HOW DOES YOUR GARDEN GROW?
Prompt - How Does Your Garden Grow? : Write about a flower that grows in an unusual place
Was that what they call 'a seminal moment'? Probably not, unless the subliminality of it resonated in ways I fail to understand. I'm pretty clear about how and why and when my vocation for botany came to be, and it wasn't when I was eight years old. Yet that fleeting discovery still comes back to me as a pointer, one small, early expression of who I was to become, and maybe it's enough that I think it so.
The eighties were not kind to Scotland. We were not the people Thatcher considered as 'us'. Scrapheap material. As a kid I was vaguely aware of the hardships in our wee town, that the times were not kind to mining communities. I had no idea why, no reference frame that allowed me to ask the questions, and my parents were happy to keep it that way, shelter me from the worst. What I saw was how little I, and most of my pals, were now getting for xmas, or birthdays. The world had changed and we had to change with it.
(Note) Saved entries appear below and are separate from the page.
(* ===== verification/RebinProofs.v ===== *)
(** * Binned bins

    What the bins of [BinnedBinsTimeweight] are, for bins of a finer grid: the
    state between two bins is described by the bins seen so far ([rb_inv]), and
    that description is kept by the steps of the code. *)
From Stdlib Require Import ZArith Lia.
From stdpp Require Import base numbers option strings list sorting.
From S2P Require Import Prelude Items TimeTypes Ranges Events Bins Floats Rebin.

#[local] Open Scope Z_scope.
#[local] Open Scope rust_scope.

Section RebinProofs.
  Context {V A B : Type} `{EventValueType V} `{AggBinValTwLaws A B}.
Abbreviation BinT := (Bin V B).
Abbreviation Binner := (BinnedBinsTimeweight (V := V) (A := A) (B := B)).

(** ** What the output bins are *)

Definition cell_bins (lo hi : Z) (P : list BinT) : list BinT := filter (fun b => lo <= bin_ts1 b < hi) P.
Definition cnt_sum (I : list BinT) : Z := foldr (fun b s => bin_n b + s) 0 I.
Definition agg_all (L : Z) (I : list BinT) : A := foldl (fun a b => bv_ingest a (bin_ts2 b - bin_ts1 b) (bin_agg b)) (bv_new L) I.

(** A value that no [f] of the bins [I] passes, taken from [I] or the last value
    of a bin that ends before. *)
Definition orders_by (key : V -> Z) : Prop := forall a b, ev_cmp_a a b = Some (Z.compare (key a) (key b)).
Definition extreme (f : BinT -> V) (d : comparison) (P : list BinT) (lo : Z) (I : list BinT) (v : V) : Prop :=
  (forall key, orders_by key -> Forall (fun b => Z.compare (key (f b)) (key v) <> d) I) /\
  ((exists b, b ∈ I /\ v = f b) \/ (exists b, b ∈ P /\ bin_ts2 b <= lo /\ v = bin_lst b)).

(** The bin [x] for the input [P], on the grid of length [L] from [beg] on. *)
Record rb_good (L beg : Z) (P : list BinT) (x : BinT) : Prop := {
  rg_grid : (L | bin_ts1 x) /\ bin_ts2 x = bin_ts1 x + L /\ beg <= bin_ts1 x;
  rg_cnt : bin_n x = wrap 64 (cnt_sum (cell_bins (bin_ts1 x) (bin_ts2 x) P)) /\ bin_n x <> 0;
  rg_lst : bin_lst <$> last (cell_bins (bin_ts1 x) (bin_ts2 x) P) = Some (bin_lst x);
  rg_agg : bin_agg x = bv_result (agg_all L (cell_bins (bin_ts1 x) (bin_ts2 x) P));
  rg_min : extreme bin_min Lt P (bin_ts1 x) (cell_bins (bin_ts1 x) (bin_ts2 x) P) (bin_min x);
  rg_max : extreme bin_max Gt P (bin_ts1 x) (cell_bins (bin_ts1 x) (bin_ts2 x) P) (bin_max x)
}.

(** Every cell that starts before [lim] and has events has its bin. *)
Definition rb_complete (L beg lim : Z) (P O : list BinT) : Prop :=
  forall b, b ∈ P -> beg <= bin_ts1 b < lim ->
    let c := bin_ts1 b / L * L in wrap 64 (cnt_sum (cell_bins c (c + L) P)) <> 0 -> exists x, x ∈ O /\ bin_ts1 x = c.

(** A bin within a cell of the grid; bins that follow each other. *)
Definition in_cell (L : Z) (b : BinT) : Prop :=
  0 <= bin_ts1 b < bin_ts2 b /\ bin_ts2 b <= bin_ts1 b / L * L + L /\ bin_ts2 b + 2 * L < 2 ^ 64.
Definition follows (a b : BinT) : Prop := bin_ts2 a <= bin_ts1 b.
Definition bins_ok (L : Z) (P : list BinT) : Prop := Forall (in_cell L) P /\ StronglySorted follows P.

(** ** Lists of bins *)

Lemma cnt_sum_app I J : cnt_sum (I ++ J) = cnt_sum I + cnt_sum J.
Proof. unfold cnt_sum. induction I as [|b I IH]; simpl; lia. Qed.

Lemma cell_bins_snoc lo hi P b :
  cell_bins lo hi (P ++ [b]) = cell_bins lo hi P ++ (if bool_decide (lo <= bin_ts1 b < hi) then [b] else []).
Proof. unfold cell_bins. rewrite filter_app. f_equal. rewrite filter_cons. case_bool_decide; [by rewrite decide_True|by rewrite decide_False]. Qed.

Lemma cell_bins_out lo hi P b : ~ (lo <= bin_ts1 b < hi) -> cell_bins lo hi (P ++ [b]) = cell_bins lo hi P.
Proof. intros Hb. rewrite cell_bins_snoc, bool_decide_false by done. by rewrite app_nil_r. Qed.

Lemma cell_bins_none lo hi P : Forall (fun b => ~ (lo <= bin_ts1 b < hi)) P -> cell_bins lo hi P = [].
Proof. apply filter_false. Qed.

Lemma bins_ok_snoc L P b : bins_ok L P -> in_cell L b -> Forall (fun a => follows a b) P -> bins_ok L (P ++ [b]).
Proof.
  intros [Hc Hs] Hb Hf. split; [apply Forall_app; by split; [|constructor]|].
  by apply sorted_snoc.
Qed.

Lemma agg_all_len L I : bv_of_len L (agg_all L I).
Proof.
  unfold agg_all. generalize (bv_new_len L). generalize (bv_new L : A). induction I as [|b I IH]; intros a Ha; [done|].
  cbn [foldl]. apply IH. by apply bv_ingest_len.
Qed.

Lemma agg_all_snoc L I b : agg_all L (I ++ [b]) = bv_ingest (agg_all L I) (bin_ts2 b - bin_ts1 b) (bin_agg b).
Proof. unfold agg_all. by rewrite foldl_app. Qed.

(** The bins of the last cell are the last bins. *)
Lemma cell_bins_last L lo hi P p :
  bins_ok L P -> last P = Some p -> Forall (fun b => bin_ts2 b <= hi) P -> cell_bins lo hi P <> [] -> last (cell_bins lo hi P) = Some p.
Proof.
  intros [Hc Hs] (P' & ->)%last_Some Hhi Hne. rewrite cell_bins_snoc in *. apply Forall_app in Hhi as [_ Hhi].
  inversion Hhi as [|? ? Hp _]; subst. apply Forall_app in Hc as [Hc' Hc]. inversion Hc as [|? ? [Hp1 _] _]; subst.
  rewrite bool_decide_true; [by rewrite last_snoc|]. split; [|lia]. apply Z.nlt_ge. intros Hlt. apply Hne.
  rewrite bool_decide_false by lia. rewrite app_nil_r. apply cell_bins_none, Forall_forall. intros b Hb Hlo.
  assert (Hfo : follows b p).
  { clear -Hs Hb. induction P' as [|a P' IH]; [by apply not_elem_of_nil in Hb|]. cbn [app] in Hs. inversion Hs as [|? ? Hs' Ha]; subst.
    apply elem_of_cons in Hb as [->|Hb]; [|by apply IH]. apply Forall_app in Ha as [_ Ha]. by inversion Ha. }
  unfold follows in Hfo. rewrite Forall_forall in Hc'. destruct (Hc' b Hb) as [? _]. lia.
Qed.

(** ** Extremes *)

Lemma extreme_seen f d P lo I v b : extreme f d P lo I v -> extreme f d (P ++ [b]) lo I v.
Proof.
  intros [Hk Ha]. split; [done|]. destruct Ha as [?|(a & ? & ? & ?)]; [by left|right]. exists a. split; [|done].
  apply elem_of_app. by left.
Qed.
It's such a cliche I know, but we really did have to make our own entertainment. Health and safety had yet to kick in, children were allowed to wander and do whatever, as long as they got home for tea. There were always adults around who knew you, it was that sort of place. If you wanted the adventure of being beyond their gaze there were places to go. The ones we were warned against, but without an outright ban being applied.
So it was that me and Gregorz found ourselves, one summer afternoon, exploring the slag heaps just off the Glasgow Road. Gregorz Nowak. I wonder he is now? We lost touch over twenty years ago, but back in '88 we were best pals, egging one another on into further scrapes and falls from seeing if... Always seeing if... My friend had the same accent as me, a fourth generation Scot who'd never had any Polishness about him. We'd been sat together in our first school class, and had remained close ever since.
We didn't really expect to find anything of interest at the heaps, but we'd been warned away from the area, and you never knew what might turn up. We went because it was there, and it wasn't where we would usually be. It was dirty, and we were soon looking like two overly excitable grey ghosts. But it didn't take long for us to start feeling bored with the sameness of it all. One slope was much like another, no summit offered more of a view than any other, and our only prize had been a hammer head without a handle. So we headed for the burn, thinking that would at least allow us to clean up our skin and hair a bit. That's when I saw them.
A little flash of colour amidst the sooty grime. It was off to our left, nestled down a south facing slope, and I could so easily have missed it. I called Gregorz back, to check out the find. Three small purple flowers, with vivid yellow centres, clinging to a thin fissure in the surface. There were a few scrappy flowers in our back garden, sometimes my mum had them in the house. In the town square there were a couple of tubs with vegetation in them, which occasionally showed a bit more than green. None of which I paid any attention to, or even noticed other than as a background to my world. But this was different. Something wild, that should never have been where it was, a floral rebel rising against the destruction of the landscape.
Gregorz went to touch them, but I pulled him back, urging him to leave them. I don't think I understood why, but it felt clear to me that they deserved respect. For finding a way to appear in this unlikeliest of scenarios, and for providing relief from the gloom of our surroundings. They should be left for others to discover and get the same sensation of having spotted something surprising, nature's hope upon the land.
Back then I had no idea what the flowers were. Wee and purple with yellow bits was the limit of my descriptive ability. Now I reckon they were probably aubretia, but by the time I knew that the heaps had been destroyed, replaced by building works and landscaping for the new industrial park. My passion for plant life would be summoned into life by Miss Garton, my biology teacher, seven years later. I resist the temptation to tell the story of the little purple flowers.